Adesso, negli occhi del Toro c’è un’immagine da cancellare. Finale di Champions 2023, stadio di Istanbul, minuto 58, risultato ancora sullo 0-0 tra Inter e Manchester City. Lautaro Martinez, da qualche mese campione del mondo con l’Argentina, è un campione in piena fiducia di sé: sa quello che deve fare, e come farlo. È cresciuto in tutto. Al talento innato, alla furia agonistica, all’istinto rapace e alla tecnica superiore ha aggiunto l’equilibrio mentale e nervoso del leader. Lui resta un emotivo, certo, ma finalmente in grado di gestire meglio ogni impulso. La potenza è niente senza il controllo, non si dice così?
Lautaro due anni dopo: un’altra finale per riscattare l’errore
Invece, quella sera il nodo torna a stringersi, insieme alla porta del City: troppo piccola, in quell’istante: Lautaro è in posizione defilata, e il portiere Ederson gliela sta serrando ancora di più. Il nuovo Lautaro, a questo punto, vedrebbe Brozovic e Lukaku in posizione migliore rispetto a lui, liberi in area di rigore, e non avrebbe dubbi: passerebbe il pallone a uno di loro. Il vecchio Lautaro, invece, cercherebbe il gol a ogni costo, facendo tutto da solo. Come molti ricordano, il vecchio ebbe la meglio sul nuovo, e il portiere degli inglesi gli respinse il tiro. Le urla di rimprovero Barella ancora rimbombano nelle orecchie dell’argentino.
La delusione del 2023
Il resto di quella notte è ben noto. Segna Rodri, sbaglia Lukaku, la Coppa così vicina torna a distanza siderale. Quando tutto finisce, il Toro si abbandona al pianto. Anche questa è una pura emozione da vecchio Lautaro, ma al cuore non si comanda quasi mai. Non sappiamo quanto quell’istantanea sia rimasta impressa nella retina e nella memoria del campione, il quale con 21 gol è l’interista che in Coppa dei Campioni/Champions ha segnato di più. Ma pensiamo che riaprire il file possa servire a evitare che il computer si impalli di nuovo. Spegnere e riaccendere, si fa sempre così. Ma quando si riaccende la macchina, bisogna ricordare perché fosse stata spenta.
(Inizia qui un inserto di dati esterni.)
(** What is where: from an address aligned like the program, the layout is that of the
    program assembled for address 0. *)
Fixpoint line_at (o o' : Z) (p : list asm_line) : option asm_line :=
  match p with
  | [] => None
  | x :: p => if (o =? o') && (0 <? line_size 0 o x) then Some x else line_at (o + line_size 0 o x) o' p
  end.
Section Aligned.
Context (m : mem) (t : string -> Z) (k a : Z) (Hk : 0 < k) (Ha : a mod k = 0).
Lemma line_size_aligned o x : aligns k x = true -> line_size (a + o) 0 x = line_size 0 o x.
Proof. intros Hx. by rewrite <- line_size_at, <- (line_size_mod k a o x), Ha. Qed.
Lemma loaded_line p : forall o o' x,
  forallb (aligns k) p = true -> loaded m t (a + o) p -> line_at o o' p = Some x -> line_holds m t (a + o') x.
Proof.
  induction p as [|y p IH]; intros o o' x Hp Hl E; [done|]. cbn [forallb loaded line_at] in *. apply andb_prop in Hp as [Hy Hp]. destruct Hl as [H1 H2].
  destruct (Z.eqb_spec o o') as [->|]; cbn [andb] in E; [destruct (0 <? line_size 0 o' y); [by injection E as ->|]|].
  all: rewrite (line_size_aligned _ _ Hy), <- Z.add_assoc in H2; by eapply IH.
Qed.
Lemma loaded_label p : forall o l o',
  forallb (aligns k) p = true -> loaded m t (a + o) p -> (l, o') ∈ labels 0 o p -> t l = a + o'.
Proof.
  induction p as [|y p IH]; intros o l o' Hp Hl E; [by apply not_elem_of_nil in E|]. cbn [forallb loaded labels] in *.
  apply andb_prop in Hp as [Hy Hp]. destruct Hl as [H1 H2]. apply elem_of_app in E as [E|E].
  - destruct y; try (by apply not_elem_of_nil in E). apply list_elem_of_singleton in E. injection E as -> ->. exact H1.
  - rewrite (line_size_aligned _ _ Hy), <- Z.add_assoc in H2. by eapply IH.
Qed.
End Aligned.
Fixpoint end_of (a : Z) (p : list asm_line) : Z := match p with [] => a | x :: p => end_of (a + line_size a 0 x) p end.
Lemma loaded_app m t p q : forall a, loaded m t a (p ++ q) -> loaded m t a p /\ loaded m t (end_of a p) q.
Proof.
  induction p as [|x p IH]; intros a Hl; [by split|]. cbn [app loaded end_of] in *. destruct Hl as [H1 H2]. by destruct (IH _ H2) as [H3 H4].
Qed.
Lautaro, i dubbi sulle condizioni
Tra i molti giocatori importanti dell’Inter di Simone Inzaghi, il Toro lo è più di tutti. La sua presenza è quasi sempre decisiva, e quest’anno lo è stata anche nelle memorabili semifinali contro il Barcellona, destinate a restare, al netto di quanto accadrà a Monaco di Baviera, le scintillanti gemme di un’edizione di Champions comunque indimenticabile. Contro i catalani, Lautaro ha segnato, ha procurato un rigore fondamentale e si è infortunato ai flessori: è lui l’ombra più lunga, in attesa dell’epilogo. Come sta davvero, Lautaro Martinez? Quanto gli sarà servito risparmiarsi il più possibile nelle ultime settimane?
Le finali con Argentina e Inter
Come ogni bestia di razza, Lautaro è una creatura da finali. Alcune le ha perdute, non solo quella contro il Manchester City: anche l’Europa League 2020. Ma con la nazionale ha vinto il Mondiale, due volte la Coppa America e la Finalissima tra i campioni di Europa e Sudamerica, poi con l’Inter due Coppe Italia e tre Supercoppe. Nulla che indichi imbarazzi nel vivere gli ultimi attimi, dove un solo errore può mandare a monte tutto ciò che di buono si era fatto prima.
Il fotogramma che lo tormenta
Spegnere, riaccendere e possibilmente vincere. Lautaro compirà 28 anni ad agosto, ed è nel pieno della maturità psicofisica. Da due stagioni è il capitano nerazzurro, dunque, nel caso, toccherebbe a lui sollevare la Champions nel cielo scuro dell’Allianz Stadium. Con l’Inter ha firmato un contratto praticamente eterno, con scadenza 2029, anche se nel calcio l’eternità non esiste: o magari sì, ed è tempo composto da mille attimi come il fotogramma contro il Manchester City al minuto 58, due anni e una vita fa. Il vecchio e il nuovo Lautaro dovranno decidere cosa fare di quel ricordo. A suo modo, anche se triste, un tesoro di esperienza e memoria.